Message boards :
Number crunching :
Many "errors while computing" in the stats!
Message board moderation
Author | Message |
---|---|
Send message Joined: 16 Mar 09 Posts: 58 Credit: 1,129,612 RAC: 0 |
When I browse into my tasks, what I see is that more or less every work unit has at least one "Error while computing" in the hosts processing them (often/always after 0.00 seconds). From your side, do you see so many wrong configs? What could it be? On my side, milkyway has an history of full reliability (ati app), never trashed any wu if not intentionally. |
Send message Joined: 24 Feb 09 Posts: 620 Credit: 100,587,625 RAC: 0 |
When did the errors start - reason for asking is that version 0.23 came out recently, and it was harder on the GPU than previously and ran hotter. Some with cards o/c right to the edge will have been pushed over the edge by the change. That will be caused by too high a gpu clocks mhz rate and/or no high enough overvolting depending on the o/c being done. If you do o/c, try a session for a couple of hours at stock speed, see what happens.
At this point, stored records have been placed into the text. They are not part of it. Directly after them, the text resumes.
(* ===== verification/ResourceCgroup.v ===== *)
(** * Resource admission: the cgroup v2 reader

    [internal/resourceadmission/cgroupparse_linux.go] and [cgroupfs_linux.go].  The
    file tree is a parameter: a sample reads every file at most once, so a file is
    one answer to [Open].  [task.ReadBounded] is the bounded read of
    [internal/task/json.go]. *)
From S2P Require Import Prelude GoErrors GoText GoFloat TaskTypes Encoding GoPath LifetimeCgroup.
From S2P Require Import ResourcePolicy ResourceChecker.
From Stdlib Require Import Ascii.

Definition errMalformed : error := Sentinel resourceadmission_errMalformed.

(** [fmt.Errorf("%w: %w", errMalformed, err)] *)
Definition malformed (err : error) : error := Joined ": " [errMalformed; err].

(** ** cgroupparse_linux.go *)
Definition deletedSuffix : string := " (deleted)".

Record placement : Set := MkPlacement {
  pl_deleted : bool;
  pl_memoryOutside : bool;
  pl_cpuOutside : bool
}.

(** The controllers of one v1 line. *)
Fixpoint noteControllers (controllers : list string) (p : placement) : placement :=
  match controllers with
  | [] => p
  | c :: rest =>
      noteControllers rest
        (MkPlacement (pl_deleted p) (pl_memoryOutside p || eqs c "memory")
           (pl_cpuOutside p || eqs c "cpu" || eqs c "cpuacct" || eqs c "cpuset"))
  end.

(** The loop of [parsePlacement] over the lines. *)
Fixpoint placementLines (lines : list string) (p : placement) (found : bool) : placement * bool :=
  match lines with
  | [] => (p, found)
  | line :: rest =>
      match SplitN line ":" 3 with
      | [id; controllers; path] =>
          if eqs id "0" && eqs controllers ""
          then placementLines rest (MkPlacement (HasSuffix path deletedSuffix) (pl_memoryOutside p) (pl_cpuOutside p)) true
          else placementLines rest (noteControllers (Split controllers ",") p) found
      | _ => placementLines rest p found
      end
  end.

Definition parsePlacement (data : string) : placement * Reason :=
  let '(p, found) := placementLines (Split data "010") (MkPlacement false false false) false in
  if negb found then (MkPlacement false false false, ReasonCgroupUnsupported) else (p, NoReason).

(** [chain]; [None] is a loop still running after [fuel] turns. *)
Fixpoint chainFrom (fuel : nat) (dirs : list string) (dir top : string) (limit : Z) : option (list string * bool) :=
  match fuel with
  | O => None
  | S fuel' =>
      let dirs' := dirs ++ [dir] in
      if eqs dir top || eqs dir "." then Some (dirs', true)
      else if Z.of_nat (length dirs') =? limit then Some (dirs', false)
      else chainFrom fuel' dirs' (Dir dir) top limit
  end.

Definition chain (fuel : nat) (dir top : string) (limit : Z) : option (list string * bool) :=
  chainFrom fuel [] dir top limit.

Definition parseUint (data : string) : result Z := wrap_err malformed (ParseUint (TrimSpace data)).

Definition parseLimit (data : string) : result limit :=
  if eqs (TrimSpace data) "max" then Ok (MkLimit 0 false)
  else value ← parseUint data; Ok (MkLimit value true).

(** The loop of [keyedValue]. *)
Fixpoint keyedLines (lines : list string) (key : string) : result Z :=
  match lines with
  | [] => Err (Errorf "missing" errMalformed)
  | line :: rest =>
      let '(name, value, found) := Cut line " " in
      if (found : bool) && eqs name key then parseUint value else keyedLines rest key
  end.

Definition keyedValue (data key : string) : result Z := keyedLines (Split data "010") key.

Definition parseCPUMax (data : string) : result (float64 * bool) :=
  match Fields data with
  | [quotaText; periodText] =>
      match parseUint periodText with
      | Err _ => Err (Errorf "cpu.max period" errMalformed)
      | Ok period =>
          if period =? 0 then Err (Errorf "cpu.max period" errMalformed)
          else if eqs quotaText "max" then Ok (fzero, false)
          else quota ← parseUint quotaText; Ok (fdiv (of_int quota) (of_int period), true)
      end
  | _ => Err (Errorf "cpu.max" errMalformed)
  end.

(** One part of a cpuset list: its first and last CPU. *)
Definition cpuRange (part : string) : result (Z * Z) :=
  let bad := Errorf "cpuset" errMalformed in
  let '(first, last, isRange) := Cut part "-" in
  match Atoi first with
  | Err _ => Err bad
  | Ok low =>
      if low <? 0 then Err bad
      else if isRange : bool then
        match Atoi last with
        | Err _ => Err bad
        | Ok high => if high <? low then Err bad else Ok (low, high)
        end
      else Ok (low, low)
  end.

(** The loop of [parseCPUSet]; [count] is an [int], so the sum wraps. *)
Fixpoint countCPUs (parts : list string) (count : Z) : result Z :=
  match parts with
  | [] => Ok count
  | part :: rest =>
      r ← cpuRange part;
      countCPUs rest (int64 (count + int64 (int64 (snd r - fst r) + 1)))
  end.

Definition parseCPUSet (data : string) : result Z :=
  let list := TrimSpace data in
  if eqs list "" then Err (Errorf "empty cpuset" errMalformed)
  else countCPUs (Split list ",") 0.

Fixpoint totalField (fields : list string) : option (result Z) :=
  match fields with
  | [] => None
  | f :: rest =>
      let '(total, isTotal) := CutPrefix f "total=" in
      if isTotal : bool then Some (parseUint total) else totalField rest
  end.

Fixpoint psiLines (lines : list string) : result Z :=
  match lines with
  | [] => Err (Errorf "psi some total" errMalformed)
  | line :: rest =>
      let '(text, found) := CutPrefix line "some " in
      if negb found then psiLines rest
      else match totalField (Fields text) with
           | Some r => r
           | None => psiLines rest
           end
  end.

Definition parsePSISomeTotal (data : string) : result Z := psiLines (Split data "010").

(** ** cgroupfs_linux.go *)

(** An open file: what a read of at most so many bytes returns, and [Close]. *)
Record file : Type := MkFile {
  f_ReadAll : Z -> string * option error;
  f_Close : option error
}.

(** [fs.FS], with [fs.Stat]. *)
Class FS : Type := {
  fs_Open : string -> result file;
  fs_Stat : string -> option error
}.

Definition checkBoundedRead (observed maxBytes : Z) (readErr : option error) : option error :=
  match readErr with
  | Some e => Some (Errorf "reading bounded stream" e)
  | None => if maxBytes <? observed then Some (Sentinel task_ErrControlRecordTooBig) else None
  end.

(** [task.ReadBounded] *)
Definition ReadBounded (f : file) (maxBytes : Z) : result string :=
  let '(data, err) := f_ReadAll f (maxBytes + 1) in
  match checkBoundedRead (len data) maxBytes err with
  | Some e => Err e
  | None => Ok data
  end.

Definition maxMetadataBytes : Z := 2 ^ 20.
Definition maxObservedAncestors : Z := 128.

Definition selfCgroupFile : string := "proc/self/cgroup".
Definition mountinfoFile : string := "proc/self/mountinfo".
Definition hostPressure : string := "proc/pressure/memory".
Definition nonRootMarker : string := "cgroup.events".
Definition memoryPressure : string := "memory.pressure".

Definition reasonOf (err : error) : Reason :=
  if errors_Is err resourceadmission_errMalformed then ReasonMalformed else ReasonUnreadable.

Record located : Set := MkLocated {
  lc_path : string;
  lc_dir : string;
  lc_top : string;
  lc_hidden : bool;
  lc_memoryOutside : bool;
  lc_cpuOutside : bool
}.

Definition workingSet (current inactiveFile : Z) : Z :=
  if current <=? inactiveFile then 0 else current - inactiveFile.

Section reader.
Context `{FS}.

(** [readText]: an absent file is [Ok None]. *)
Definition readText (name : string) : result (option string) :=
  match fs_Open name with
  | Err e => if errors_Is e fs_ErrNotExist then Ok None else Err e
  | Ok f =>
      let data := ReadBounded f maxMetadataBytes in
      match errors_Join [err_of data; f_Close f] with
      | Some e => Err e
      | None => Some <$> data
      end
  end.

(** [place] *)
Definition place (location : cgroupLocation) (p : placement) : located + Reason :=
  let dir0 := TrimPrefix (cg_currentPath location) "/" in
  let top0 := TrimPrefix (cg_mountPath location) "/" in
  let top := if eqs top0 "" then "."%string else top0 in
  let dir := if eqs dir0 "" then "."%string else dir0 in
  if negb (ValidPath dir) || negb (ValidPath top) then inr ReasonScopeUnresolved
  else match fs_Stat dir with
       | Some e => if errors_Is e fs_ErrNotExist then inr ReasonScopeUnresolved else inr ReasonUnreadable
       | None =>
           inl (MkLocated (cg_currentPath location) dir top (negb (eqs (cg_mountRoot location) "/"))
                  (pl_memoryOutside p) (pl_cpuOutside p))
       end.

Definition locate (target : Target) : located + Reason :=
  let source := if 0 <? tg_PID target
                then Join ["proc"%string; str (decimalText (tg_PID target)); "cgroup"%string]
                else selfCgroupFile in
  match readText source with
  | Err _ => inr ReasonUnreadable
  | Ok None => inr ReasonScopeUnresolved
  | Ok (Some text) =>
      let '(p, reason) := parsePlacement text in
      if negb (bool_decide (reason = NoReason)) then inr reason
      else if (0 <? tg_PID target) && pl_deleted p then inr ReasonScopeUnresolved
      else
        let membership := if 0 <? tg_PID target then text
                          else "0::" +:+ tg_CgroupPath target +:+ String "010" "" in
        match readText mountinfoFile with
        | Err _ => inr ReasonUnreadable
        | Ok None => inr ReasonCgroupUnsupported
        | Ok (Some mounts) =>
            match ResolveCgroupV2Location membership mounts with
            | Err _ => inr ReasonScopeUnresolved
            | Ok location => place location p
            end
        end
  end.

Definition cgroupMembership (target : Target) : reading string :=
  match locate target with
  | inr reason => unobserved reason
  | inl where_ => observed (lc_path where_)
  end.

Definition isRealRoot (where_ : located) : bool :=
  if lc_hidden where_ || negb (eqs (lc_dir where_) (lc_top where_)) then false
  else match readText (Join [lc_dir where_; nonRootMarker]) with
       | Ok None => true
       | _ => false
       end.

Definition psi (where_ : located) : reading Z :=
  if lc_memoryOutside where_ then unobserved ReasonCgroupUnsupported
  else
    let own := readText (Join [lc_dir where_; memoryPressure]) in
    let text := match own with
                | Ok None => if isRealRoot where_ then readText hostPressure else own
                | _ => own
                end in
    match text with
    | Err _ | Ok None => unobserved ReasonPressureUnavailable
    | Ok (Some text) =>
        match parsePSISomeTotal text with
        | Err _ => unobserved ReasonMalformed
        | Ok total => observed total
        end
    end.

Definition optionalLimit (dir name : string) : result limit :=
  text ← readText (Join [dir; name]);
  match text with None => Ok (MkLimit 0 false) | Some t => parseLimit t end.

Definition requiredUint (dir name : string) : result Z :=
  text ← readText (Join [dir; name]);
  match text with None => Err (Sentinel fs_ErrNotExist) | Some t => parseUint t end.

Definition requiredKeyed (dir name key : string) : result Z :=
  text ← readText (Join [dir; name]);
  match text with None => Err (Sentinel fs_ErrNotExist) | Some t => keyedValue t key end.

(** [unobserved(reasonOf(err))] for a failed read. *)
Definition readingOf {T} `{Zero T} (r : result T) : reading T :=
  match r with Ok v => observed v | Err e => unobserved (reasonOf e) end.

(** The reads of [levelMemory]. *)
Definition memoryOfLevel (dir : string) : result levelMemory :=
  maxLimit ← optionalLimit dir "memory.max";
  highLimit ← optionalLimit dir "memory.high";
  if negb (lm_set maxLimit) && negb (lm_set highLimit) then Ok (MkLevelMemory (MkLimit 0 false) (MkLimit 0 false) 0)
  else
    current ← requiredUint dir "memory.current";
    inactive ← requiredKeyed dir "memory.stat" "inactive_file";
    Ok (MkLevelMemory maxLimit highLimit (workingSet current inactive)).

(** [levelMemory] *)
Definition readLevelMemory (dir : string) : reading levelMemory := readingOf (memoryOfLevel dir).

(** [levelCPU] *)
Definition readLevelCPU (dir : string) : reading levelCPU :=
  match readText (Join [dir; "cpu.max"%string]) with
  | Err _ => unobserved ReasonUnreadable
  | Ok maxText =>
      match (match maxText with Some t => parseCPUMax t | None => Ok (fzero, false) end) with
      | Err _ => unobserved ReasonMalformed
      | Ok (quota, hasQuota) =>
          match readText (Join [dir; "cpuset.cpus.effective"%string]) with
          | Err _ => unobserved ReasonUnreadable
          | Ok setText =>
              match (match setText with Some t => parseCPUSet t | None => Ok 0 end) with
              | Err _ => unobserved ReasonMalformed
              | Ok cpus =>
                  let level := MkLevelCPU quota hasQuota cpus 0 in
                  match cpuCapacity level with
                  | None => observed level
                  | Some _ =>
                      readingOf (MkLevelCPU quota hasQuota cpus <$> requiredKeyed dir "cpu.stat" "usage_usec")
                  end
              end
          end
      end
  end.

Definition levelOf (where_ : located) (dir : string) : cgroupLevel :=
  MkCgroupLevel dir
    (if lc_memoryOutside where_ then unobserved ReasonCgroupUnsupported else readLevelMemory dir)
    (if lc_cpuOutside where_ then unobserved ReasonCgroupUnsupported else readLevelCPU dir).

(** [sample]; [None] is a [chain] out of fuel. *)
Definition cgroupSampleOf (fuel : nat) (target : option Target) : option (reading cgroupSample) :=
  match target with
  | None => Some (unobserved ReasonTargetUnavailable)
  | Some t =>
      match locate t with
      | inr reason => Some (unobserved reason)
      | inl where_ =>
          match chain fuel (lc_dir where_) (lc_top where_) maxObservedAncestors with
          | None => None
          | Some (dirs, complete) =>
              Some (observed (MkCgroupSample (lc_path where_) (psi where_) (map (levelOf where_) dirs)
                                (lc_hidden where_ || negb complete)))
          end
      end
  end.
End reader.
Along the lines of the new version, have you detatched and reattached via BOINCstats Hosts? That will make sure you have all the correct uptodate files coming in. Are other Projects behaving ? Might have a memory stick going on the mainboard, unlikely for sure, but they do go every now and then albeit rarely. Regards Zy |
Send message Joined: 20 Sep 08 Posts: 1391 Credit: 203,563,566 RAC: 0 |
That's exactly what I have been getting for days but I may have solved it. I was running the enhanced app 0.20b I've now upgraded to 0.22. I was also running some earlier versions of Boinc Manager (6.4.7) so I took out the <co-proc> lines in the app_info file. Since then I updated to 6.10.43 but forgot to put the lines back. I've now done so. As I'm running Catalyst 8.12 for stability, I also made sure I downloaded the AMD versions of enhanced apps. It seems to have worked so far (2 hours) we will see. If the CPU and GPU workunits are different then it could have been that the GPU was running the wrong ones. Don't drink water, that's the stuff that rusts pipes |
Send message Joined: 15 Jul 08 Posts: 383 Credit: 729,293,740 RAC: 0 |
I was running the enhanced app 0.20b I've now upgraded to 0.22. I was also running some earlier versions of Boinc Manager (6.4.7) so I took out the <co-proc> lines in the app_info file. Since then I updated to 6.10.43 but forgot to put the lines back. I've now done so. As I'm running Catalyst 8.12 for stability, I also made sure I downloaded the AMD versions of enhanced apps. v0.23 is current. Earlier versions will give incorrect results especially with 58xx/59xx cards. Also try v10.3 drivers, the stability issues were solved long ago AFAIK. http://milkyway.cs.rpi.edu/milkyway/apps.php |
Send message Joined: 17 Feb 08 Posts: 363 Credit: 258,227,990 RAC: 0 |
When did the errors start - reason for asking is that version 0.23 came out recently, and it was harder on the GPU than previously and ran hotter. Some with cards o/c right to the edge will have been pushed over the edge by the change. That will be caused by too high a gpu clocks mhz rate and/or no high enough overvolting depending on the o/c being done. I don't know where you got the impression that the "new" app works the gpu any harder than the previous one. They're the same. The only thing that "changed" was the handling of the streams in regard to the 58xx series. That's all.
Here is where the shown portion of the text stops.